Three months after it published the “Collateral Murder” video, WikiLeaks on July 25, 2010 released a cache of secret U.S. documents on the war in Afghanistan. It revealed the suppression of civilian casualty figures, the existence of an elite U.S.-led death squad and the covert role of Pakistan in the conflict, among other revelations. The publication of the Afghan War Diaries helped set the U.S. government on a collision course with WikiLeaks founder Julian Assange that ultimately led to his arrest last month.

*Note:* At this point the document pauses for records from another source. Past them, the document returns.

Definition in_bounds (off n : Z) (b : bytes) : bool :=
  (0 <=? off) && (0 <=? n) && (off + n <=? lenZ b).

(** Overwrite [lenZ src] bytes of [dst] from [off]. *)
Definition bblit (off : Z) (src dst : bytes) : bytes :=
  take (Z.to_nat off) dst ++ src ++ drop (Z.to_nat off + length src) dst.

(** [memcpy (dst + off) src n] with both bounds checked. *)
Definition memcpy (dst : bytes) (off : Z) (src : bytes) (n : Z) : option bytes :=
  if in_bounds off n dst && in_bounds 0 n src
  then Some (bblit off (bslice 0 n src) dst) else None.

(** [memset (dst + off) c n]. *)
Definition memset (dst : bytes) (off c n : Z) : option bytes :=
  if in_bounds off n dst then Some (bblit off (fill c n) dst) else None.

(** ** C strings *)

(** The bytes of the C string at the start of [b]; [None] when no NUL ends it
    inside the object. *)
Fixpoint cstr (b : bytes) : option bytes :=
  match b with
  | [] => None
  | c :: b' => if c =? 0 then Some [] else option_map (cons c) (cstr b')
  end.

(** [memcmp p q n == 0], byte by byte from the left: [None] when the scan runs
    off one of the two objects before it meets a difference. *)
Fixpoint memcmp_eq (p q : bytes) (n : nat) : option bool :=
  match n with
  | O => Some true
  | S n' =>
      match p, q with
      | a :: p', b :: q' => if a =? b then memcmp_eq p' q' n' else Some false
      | _, _ => None
      end
  end.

The war diaries were leaked by then-Army-intelligence-analyst Chelsea Manning, who had legal access to the logs via her Top Secret clearance. Manning only approached WikiLeaks, after studying the organization, following unsuccessful attempts to leak the files to The New York Times and The Washington Post.

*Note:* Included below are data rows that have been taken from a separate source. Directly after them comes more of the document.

(* ===== verification/SsDevice.v ===== *)
(** * libsec_storage: the flash device under the secure storage

    [secure_storage.c], lines 37 to 643: the constants, the boot-device lookup
    on the kernel command line, the validity checks of an object and of the map,
    and the reads and writes of one item on NAND (one copy, through an ioctl) and
    on SD/eMMC (two copies, at fixed offsets). *)

From S2P Require Import Prelude CLib Os.

(** ** Constants and globals *)

Definition FLASH_TYPE_NAND : Z := 0.
Definition FLASH_TYPE_SD1 : Z := 1.
Definition FLASH_TYPE_SD2 : Z := 2.
Definition FLASH_TYPE_UNKNOW : Z := -1.

Definition MAX_STORE_LEN : Z := 0xc00.
Definition STORE_OBJECT_MAGIC : Z := 0x17253948.
Definition STORE_REENCRYPT_MAGIC : Z := 0x86734716.
Definition STORE_WRITE_PROTECT_MAGIC : Z := 0x8ad3820f.

(** [store_object_t] is kept as its bytes; these are the offsets of its fields
    and its size. *)
Module store_object_t.
Definition magic : Z := 0.
Definition id : Z := 4.
Definition name : Z := 8.
Definition re_encrypt : Z := 72.
Definition version : Z := 76.
Definition write_protect : Z := 80.
Definition reserved : Z := 84.
Definition actual_len : Z := 96.
Definition data : Z := 100.
Definition crc : Z := data + MAX_STORE_LEN.
Definition size : Z := crc + 4.
End store_object_t.

Definition SEC_BLK_SIZE : Z := 4096.
Definition MAX_SECURE_STORAGE_MAX_ITEM : Z := 32.
Definition MAP_KEY_NAME_SIZE : Z := 64.
Definition MAP_KEY_DATA_SIZE : Z := 32.

(** [struct map_info] fills one block: the entries, then magic and crc. *)
Module map_info.
Definition data_size : Z := SEC_BLK_SIZE - 8.
Definition magic : Z := data_size.
Definition crc : Z := data_size + 4.
Definition size : Z := data_size + 8.
End map_info.

Record ss_globals := SsGlobals {
  sec_mutex : bool;                 (* held by this process? *)
  secure_storage_map : bytes;
  secure_storage_inited : Z;
  map_dirty : Z;
  flash_boot_type : Z;
}.

(** The image of the library before its first call. *)
Definition ss_initial : ss_globals :=
  SsGlobals false (zeros SEC_BLK_SIZE) 0 0 FLASH_TYPE_UNKNOW.

Definition with_mutex (b : bool) (g : ss_globals) : ss_globals :=
  SsGlobals b (secure_storage_map g) (secure_storage_inited g) (map_dirty g) (flash_boot_type g).
Definition with_map (m : bytes) (g : ss_globals) : ss_globals :=
  SsGlobals (sec_mutex g) m (secure_storage_inited g) (map_dirty g) (flash_boot_type g).
Definition with_inited (n : Z) (g : ss_globals) : ss_globals :=
  SsGlobals (sec_mutex g) (secure_storage_map g) n (map_dirty g) (flash_boot_type g).
Definition with_dirty (n : Z) (g : ss_globals) : ss_globals :=
  SsGlobals (sec_mutex g) (secure_storage_map g) (secure_storage_inited g) n (flash_boot_type g).
Definition with_boot_type (n : Z) (g : ss_globals) : ss_globals :=
  SsGlobals (sec_mutex g) (secure_storage_map g) (secure_storage_inited g) (map_dirty g) n.

Definition SDMMC_SECTOR_SIZE : Z := 512.
Definition SDMMC_SECURE_STORAGE_START_ADD : Z := 6 * 1024 * 1024 / 512.
Definition SDMMC_ITEM_SIZE : Z := 4 * 1024 / 512.
Definition sd_oem_path : string := "/dev/block/mmcblk0".
Definition SECBLK_READ : Z := 0x5614.    (* _IO('V',20) *)
Definition SECBLK_WRITE : Z := 0x5615.   (* _IO('V',21) *)
Definition nand_oem_path : string := "/dev/block/by-name/bootloader".
Definition CMDLINE_FILE_PATH : string := "/proc/cmdline".

(** Where the two copies of an item are. *)
Definition sd_offset (id : Z) : Z :=
  (SDMMC_SECURE_STORAGE_START_ADD + SDMMC_ITEM_SIZE * 2 * id) * SDMMC_SECTOR_SIZE.
Definition sd_offset_backup (id : Z) : Z :=
  (SDMMC_SECURE_STORAGE_START_ADD + SDMMC_ITEM_SIZE * 2 * id + SDMMC_ITEM_SIZE) * SDMMC_SECTOR_SIZE.

(** The distance from a block of the heap to the 32-aligned address inside it. *)
Definition align_off (p : Z) : Z := Z.land (p + 0x20) (Z.lnot 0x1f) - p.

(** ** The boot device *)

(** The scan of [getInfoFromCmdline]: [n] start positions are left; the byte
    after the key, or nothing. *)
Fixpoint scan_cmdline (key line : bytes) (n : nat) : option (option Z) :=
  match n with
  | O => Some None
  | S n' =>
      match strncmp_eq key line (length key) with
      | None => None
      | Some true => option_map Some (bget line (lenZ key))
      | Some false => scan_cmdline key (tail line) n'
      end
  end.

(** ["boot_type="] *)
Definition key_boot_type : bytes := [98; 111; 111; 116; 95; 116; 121; 112; 101; 61].

Section Device.
Context {W : Type} `{OsOps W}.
(** [crc32 (0, p, n)] of zlib. *)
Variable crc32 : bytes -> Z.
Abbreviation S := (mach W ss_globals).

Definition getInfoFromCmdline (key value : bytes) : M S (Z * bytes) :=
  let* fd := c_open CMDLINE_FILE_PATH in
  if fd =? 0 then ret (-1, value) else
  let* '(r, cmdline) := c_read fd (zeros 1024) 0 1024 in
  if (r <? 0) || (1024 <? r) then c_close fd ;;; ret (-1, value) else
  c_close fd ;;;
  let* found := checked (scan_cmdline key cmdline (Z.to_nat (r - lenZ key))) in
  match found with
  | Some c => let* v := checked (memcpy value 0 [c] 1) in ret (0, v)
  | None => let* v := checked (memcpy value 0 [45; 49; 0] 3) in ret (-1, v)
  end.

Definition get_flash_type : M S Z :=
  let* '(r, ctype) := getInfoFromCmdline key_boot_type (zeros 16) in
  if negb (r =? 0) then ret (-1) else
  set_glob (with_boot_type (atol ctype)) ;;; ret 0.

(** ** Validity of an object and of the map *)

Definition check_secure_storage_key (buffer : bytes) : option Z :=
  if in_bounds 0 store_object_t.size buffer then
    if negb (get_u32 buffer store_object_t.magic =? STORE_OBJECT_MAGIC) then Some (-1)
    else if negb (get_u32 buffer store_object_t.crc =?
                  crc32 (bslice 0 (store_object_t.size - 4) buffer)) then Some (-1)
    else Some 0
  else None.

Definition check_secure_storage_map (buffer : bytes) : option Z :=
  if in_bounds 0 map_info.size buffer then
    if negb (get_u32 buffer map_info.magic =? STORE_OBJECT_MAGIC) then Some 2
    else if negb (get_u32 buffer map_info.crc =?
                  crc32 (bslice 0 (map_info.size - 4) buffer)) then Some (-1)
    else Some 0
  else None.

(** ** NAND *)

Definition _nand_read (id : Z) (buf : option bytes) (len : Z) : M S (Z * bytes) :=
  match buf with
  | None => ret (-1, [])
  | Some b =>
    if MAX_SECURE_STORAGE_MAX_ITEM <? id then ret (-1, b) else
    let* fd := c_open nand_oem_path in
    if fd =? 0 then c_close fd ;;; ret (-1, b) else
    let* secblk_op := c_malloc 12 in
    if secblk_op =? 0 then c_close fd ;;; ret (-1, b) else
    let* '(r, b') := c_ioctl fd SECBLK_READ id b len in
    if r <? 0 then c_free secblk_op ;;; c_close fd ;;; ret (-1, b') else
    c_free secblk_op ;;; c_close fd ;;; ret (0, b')
  end.

Definition _nand_write (id : Z) (buf : option bytes) (len : Z) : M S Z :=
  match buf with
  | None => ret (-1)
  | Some b =>
    if MAX_SECURE_STORAGE_MAX_ITEM <? id then ret (-1) else
    let* fd := c_open nand_oem_path in
    if fd =? 0 then ret (-1) else
    let* secblk_op := c_malloc 12 in
    if secblk_op =? 0 then ret (-1) else
    let* '(r, _) := c_ioctl fd SECBLK_WRITE id b len in
    if r <? 0 then c_free secblk_op ;;; c_close fd ;;; ret (-1) else
    c_fsync fd ;;; c_free secblk_op ;;; c_close fd ;;; ret 0
  end.

(** ** SD and eMMC *)

Definition _sd_read (id : Z) (buf : option bytes) (len : Z) : M S (Z * bytes) :=
  match buf with
  | None => ret (-1, [])
  | Some b =>
    if MAX_SECURE_STORAGE_MAX_ITEM <? id then ret (-1, b) else
    let* sd_align_buffer := c_malloc (SEC_BLK_SIZE + 64) in
    if sd_align_buffer =? 0 then ret (-1, b) else
    let align := align_off sd_align_buffer in
    let* fd := c_open sd_oem_path in
    if fd =? 0 then c_free sd_align_buffer ;;; ret (-1, b) else
    let* r := c_lseek fd (sd_offset id) in
    if r <? 0 then c_close fd ;;; c_free sd_align_buffer ;;; ret (-1, b) else
    let* '(r, a) := c_read fd (zeros (SEC_BLK_SIZE + 64)) align len in
    if negb (r =? len) then ret (-1, b) else
    let* b' := checked (memcpy b 0 (bslice align len a) len) in
    c_free sd_align_buffer ;;; c_close fd ;;; ret (0, b')
  end.

Definition _sd_read_backup (id : Z) (buf : option bytes) (len : Z) : M S (Z * bytes) :=
  match buf with
  | None => ret (-1, [])
  | Some b =>
    if MAX_SECURE_STORAGE_MAX_ITEM <? id then ret (-1, b) else
    let* sd_align_buffer := c_malloc (SEC_BLK_SIZE + 64) in
    if sd_align_buffer =? 0 then ret (-1, b) else
    let align := align_off sd_align_buffer in
    let* fd := c_open sd_oem_path in
    if fd =? 0 then c_free sd_align_buffer ;;; ret (-1, b) else
    let* r := c_lseek fd (sd_offset_backup id) in
    if r <? 0 then c_close fd ;;; c_free sd_align_buffer ;;; ret (-1, b) else
    let* '(r, a) := c_read fd (zeros (SEC_BLK_SIZE + 64)) align len in
    if negb (r =? len) then c_free sd_align_buffer ;;; c_close fd ;;; ret (-1, b) else
    let* b' := checked (memcpy b 0 (bslice align len a) len) in
    c_free sd_align_buffer ;;; c_close fd ;;; ret (0, b')
  end.

Definition _sd_write (id : Z) (buf : option bytes) (len : Z) : M S Z :=
  match buf with
  | None => ret (-1)
  | Some b =>
    if MAX_SECURE_STORAGE_MAX_ITEM <? id then ret (-1) else
    let* sd_align_buffer := c_malloc (SEC_BLK_SIZE + 64) in
    if sd_align_buffer =? 0 then ret (-1) else
    let align := align_off sd_align_buffer in
    let* a := checked (memcpy (zeros (SEC_BLK_SIZE + 64)) align b len) in
    let* fd := c_open sd_oem_path in
    if fd =? 0 then ret (-1) else
    let* r := c_lseek fd (sd_offset id) in
    if r <? 0 then ret (-1) else
    let* r := c_write fd a align len in
    if negb (r =? len) then c_free sd_align_buffer ;;; c_close fd ;;; ret (-1) else
    let* r := c_lseek fd (sd_offset_backup id) in
    if r <? 0 then ret (-1) else
    let* r := c_write fd a align len in
    if negb (r =? len) then c_free sd_align_buffer ;;; c_close fd ;;; ret (-1) else
    c_fsync fd ;;; c_free sd_align_buffer ;;; c_close fd ;;; ret 0
  end.

Definition sd_read_key (id : Z) (buf : bytes) (len : Z) : M S (Z * bytes) :=
  let* '(r, b) := _sd_read id (Some buf) len in
  let* good := (if r =? 0 then checked (check_secure_storage_key b) else ret (-1)) in
  if good =? 0 then ret (0, b) else
  let* b := checked (memset b 0 0 len) in
  let* '(r, b) := _sd_read_backup id (Some b) len in
  let* good := (if r =? 0 then checked (check_secure_storage_key b) else ret (-1)) in
  if good =? 0 then ret (0, b) else ret (-1, b).

(** [have_map_copy0] is an automatic variable with no initial value: [None]
    until it is assigned, and reading [None] has no meaning in C. *)
Definition sd_read_map (id : Z) (buf : bytes) (len : Z) : M S (Z * bytes) :=
  let* map_copy0_buf := c_malloc len in
  if map_copy0_buf =? 0 then ret (-1, buf) else
  let* '(r, b) := _sd_read id (Some buf) len in
  let* chk := (if r =? 0 then checked (check_secure_storage_map b) else ret (-1)) in
  if chk =? 0 then c_free map_copy0_buf ;;; ret (0, b) else
  let copy0 := if chk =? 2 then bslice 0 len b else [] in
  let have_map_copy0 := if chk =? 2 then Some 1 else None in
  let* b := checked (memset b 0 0 len) in
  let* '(r, b) := _sd_read_backup id (Some b) len in
  if negb (r =? 0) then c_free map_copy0_buf ;;; ret (-1, b) else
  let* chk := checked (check_secure_storage_map b) in
  if chk =? 0 then c_free map_copy0_buf ;;; ret (0, b) else
  if chk =? 2 then
    let* have := checked have_map_copy0 in
    if negb (have =? 0) && bool_decide (copy0 = bslice 0 len b)
    then c_free map_copy0_buf ;;; ret (0, b)
    else
      let* b := checked (memset b 0 0 len) in
      let* b := checked (memcpy b 0 copy0 len) in
      c_free map_copy0_buf ;;; ret (1, b)
  else c_free map_copy0_buf ;;; ret (1, b).

(** ** The device the board boots from *)

Definition nv_read (id : Z) (buf : bytes) (len : Z) : M S (Z * bytes) :=
  let* t := get_glob flash_boot_type in
  if t =? FLASH_TYPE_NAND then _nand_read id (Some buf) len
  else if (t =? FLASH_TYPE_SD1) || (t =? FLASH_TYPE_SD2) then
    if id =? 0 then sd_read_map 0 buf len else sd_read_key id buf len
  else ret (-1, buf).

Definition nv_write (id : Z) (buf : bytes) (len : Z) : M S Z :=
  let* t := get_glob flash_boot_type in
  if t =? FLASH_TYPE_NAND then _nand_write id (Some buf) len
  else if (t =? FLASH_TYPE_SD1) || (t =? FLASH_TYPE_SD2) then _sd_write id (Some buf) len
  else ret (-1).

Definition sunxi_secstorage_read (item : Z) (buf : bytes) (len : Z) : M S (Z * bytes) :=
  nv_read item buf len.
Definition sunxi_secstorage_write (item : Z) (buf : bytes) (len : Z) : M S Z :=
  nv_write item buf len.
End Device.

A major controversy surrounding the Diaries’ release were allegations that operational details were made public to the Taliban’s battlefield advantage and that U.S. coalition informants’ lives were put at risk by publishing their names.
Despite a widely-held belief that WikiLeaks carelessly publishes un-redacted documents, only 75,000 from a total of more than 92,201 internal U.S. military files related to the Afghan War (between 2004 and 2010) were ultimately published.
WikiLeaks explained that it held back so many documents because Manning had insisted on it: “We have delayed the release of some 15,000 reports from the total archive as part of a harm minimization process demanded by our source.”
Manning testified at her 2013 court-martial that the files were not “very sensitive” and did not report active military operations.